The Montblanc Summit 3 wasn’t my cup of tea, but it was interesting. It ran a barebones version of Wear OS 3, many features felt unfinished, and the $1,290 price tag was ridiculous. But it was also the first Wear OS 3 watch to work with iOS, and it offered a glimpse into what the next gen of non-Samsung or Google smartwatches might be like. The contradiction of all its parts was fun to ponder, even if the watch itself wasn’t great. I might not have loved it, but it was far from boring.
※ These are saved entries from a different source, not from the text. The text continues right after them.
(** * pumpkin-reminder: the reminder store and the reminder cog

    A shallow embedding of [reminder/database.py] (the [ReminderItem] table
    and its operations) and of the parts of [reminder/module.py] that drive
    it (the dispatcher loop, delivery, listing and the reschedule / delete
    confirmation flows), followed by the properties of the reminder
    lifecycle.

    Conventions.
    - A [datetime] is an integer count of microseconds (the resolution of
      Python's [datetime]); only its order and [timedelta] addition are used.
    - The SQLAlchemy session is explicit state: the rows of the table in the
      order the backend scans them, and the autoincrement counter.
    - A coroutine is a computation in the monad [M]: it threads the session
      and the list of observable effects, and either returns or raises.
    - What the cog obtains from Discord, the clock, [pie] and the Python
      runtime is collected in a [World]. *)

From Stdlib Require Import ZArith List String Ascii Bool Lia.
From Stdlib Require Import Sorting.Sorted Sorting.Permutation.
Import ListNotations.
Local Open Scope string_scope.
Local Open Scope list_scope.
Local Open Scope Z_scope.

(** ** Python values *)

Definition datetime := Z.

(** [timedelta(seconds=n)] added to a [datetime]. *)
Definition timedelta_seconds (n : Z) : Z := n * 1000000.

Inductive exn : Type :=
| ValueError
| KeyError
| IndexError
| NameError
| AttributeError
| ParserError
| TimeoutError.

Inductive result (A : Type) : Type :=
| Ok (a : A)
| Raise (e : exn).
Arguments Ok {A} a.
Arguments Raise {A} e.

(** ** reminder/database.py *)

Module Database.

(** [class ReminderStatus(enum.Enum)], members in definition order. *)
Inductive ReminderStatus : Type := WAITING | REMINDED | FAILED.

Definition ReminderStatus_members : list ReminderStatus :=
  [WAITING; REMINDED; FAILED].

Definition name (s : ReminderStatus) : string :=
  match s with
  | WAITING => "WAITING"
  | REMINDED => "REMINDED"
  | FAILED => "FAILED"
  end.

Definition status_eqb (a b : ReminderStatus) : bool :=
  match a, b with
  | WAITING, WAITING | REMINDED, REMINDED | FAILED, FAILED => true
  | _, _ => false
  end.

(** [", ".join(xs)] *)
Fixpoint join (sep : string) (xs : list string) : string :=
  match xs with
  | [] => ""
  | [x] => x
  | x :: rest => (x ++ sep ++ join sep rest)%string
  end.

(** [ReminderStatus.str_list()] *)
Definition str_list : string := join ", " (map name ReminderStatus_members).

(** [ReminderStatus[key]]: lookup of a member by name, [KeyError] when the
    enumeration has no member of that name. *)
Definition ReminderStatus_getitem (key : string) : result ReminderStatus :=
  match find (fun e => String.eqb (name e) key) ReminderStatus_members with
  | Some e => Ok e
  | None => Raise KeyError
  end.

(** A row of [reminder_reminder_reminderitem]. *)
Record ReminderItem : Type := mkItem {
  idx : Z;
  guild_id : Z;
  author_id : Z;
  remind_id : Z;
  permalink : string;
  message : option string;
  origin_date : datetime;
  remind_date : datetime;
  status : ReminderStatus
}.

Definition set_remind_date (d : datetime) (r : ReminderItem) : ReminderItem :=
  mkItem (idx r) (guild_id r) (author_id r) (remind_id r) (permalink r)
         (message r) (origin_date r) d (status r).

Definition set_status (s : ReminderStatus) (r : ReminderItem) : ReminderItem :=
  mkItem (idx r) (guild_id r) (author_id r) (remind_id r) (permalink r)
         (message r) (origin_date r) (remind_date r) s.

(** The table behind [session]: [rows] is the order in which the backend
    hands the rows to a query (SQL fixes none, so nothing ties it to [idx]),
    [next_idx] the next value of the autoincrement primary key. *)
Record Session : Type := mkSession {
  rows : list ReminderItem;
  next_idx : Z
}.

(** The keyword arguments of [get_all]; [None] is the Python default. *)
Record Filter : Type := mkFilter {
  f_guild_id : option Z;
  f_idx : option Z;
  f_remind_id : option Z;
  f_status : option ReminderStatus;
  f_min_origin_date : option datetime;
  f_max_origin_date : option datetime;
  f_min_remind_date : option datetime;
  f_max_remind_date : option datetime
}.

Definition no_filter : Filter :=
  mkFilter None None None None None None None None.

(** [if arg is not None: query = query.filter(...)] *)
Definition filter_if {A : Type} (arg : option A) (p : A -> ReminderItem -> bool)
    (query : list ReminderItem) : list ReminderItem :=
  match arg with
  | Some a => filter (p a) query
  | None => query
  end.

(** [query.order_by(ReminderItem.remind_date.desc())]: a stable insertion
    sort on the single key the code names; rows with equal [remind_date]
    keep the order the backend produced them in. *)
Fixpoint insert_desc (r : ReminderItem) (l : list ReminderItem)
    : list ReminderItem :=
  match l with
  | [] => [r]
  | h :: t =>
      if remind_date h <=? remind_date r then r :: h :: t
      else h :: insert_desc r t
  end.

Fixpoint order_by_remind_date_desc (l : list ReminderItem)
    : list ReminderItem :=
  match l with
  | [] => []
  | h :: t => insert_desc h (order_by_remind_date_desc t)
  end.

(** [ReminderItem.get_all], as a function of the table contents. *)
Definition get_all_rows (f : Filter) (table : list ReminderItem)
    : list ReminderItem :=
  let query := table in
  let query := filter_if (f_guild_id f) (fun g r => guild_id r =? g) query in
  let query := filter_if (f_idx f) (fun i r => idx r =? i) query in
  let query := filter_if (f_remind_id f) (fun u r => remind_id r =? u) query in
  let query := filter_if (f_status f) (fun s r => status_eqb (status r) s) query in
  let query := filter_if (f_min_origin_date f) (fun d r => d <? origin_date r) query in
  let query := filter_if (f_max_origin_date f) (fun d r => origin_date r <? d) query in
  let query := filter_if (f_min_remind_date f) (fun d r => d <? remind_date r) query in
  let query := filter_if (f_max_remind_date f) (fun d r => remind_date r <? d) query in
  order_by_remind_date_desc query.

(** [ReminderItem.add]: [now] is the reading of [datetime.now()] on line 75,
    which overwrites the [origin_date] argument before any use of it. *)
Definition add (now : datetime)
    (guild_id author_id remind_id : Z) (permalink : string)
    (message : option string) (origin_date remind_date : datetime)
    (s : Session) : result ReminderItem * Session :=
  let origin_date := now in
  if remind_date <? origin_date then (Raise ValueError, s)
  else
    let item := mkItem (next_idx s) guild_id author_id remind_id permalink
                       message origin_date remind_date WAITING in
    (Ok item, mkSession (rows s ++ [item]) (next_idx s + 1)).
My last Android smartwatch was the Fossil Gen 6 Wellness Edition. I’ll cop that in the past, I’ve been occasionally overwhelmed by the sheer number of Fossil watches that differed only in design. But as soon as this review unit arrived, I practically ripped the package open to get a peek. How will Wear OS 3 work on this watch versus the Summit 3? What about all the new health features Fossil watches never had before? While the Fossil Gen 6 ended up being a bit better than the Summit 3, the wellness features didn’t quite live up to expectations. It wasn’t the Fossil watch I’d hoped for, but it wasn’t boring. There were some clear signs of progress nestled among the bits that didn’t work.
It’s been forever since Android smartwatches had any kind of momentum. Granted, some of the updates aren’t what you’d consider flashy or exciting — but I’ll take all these smaller, incremental updates as a sign that the tide’s shifting. For once, I’m genuinely hopeful.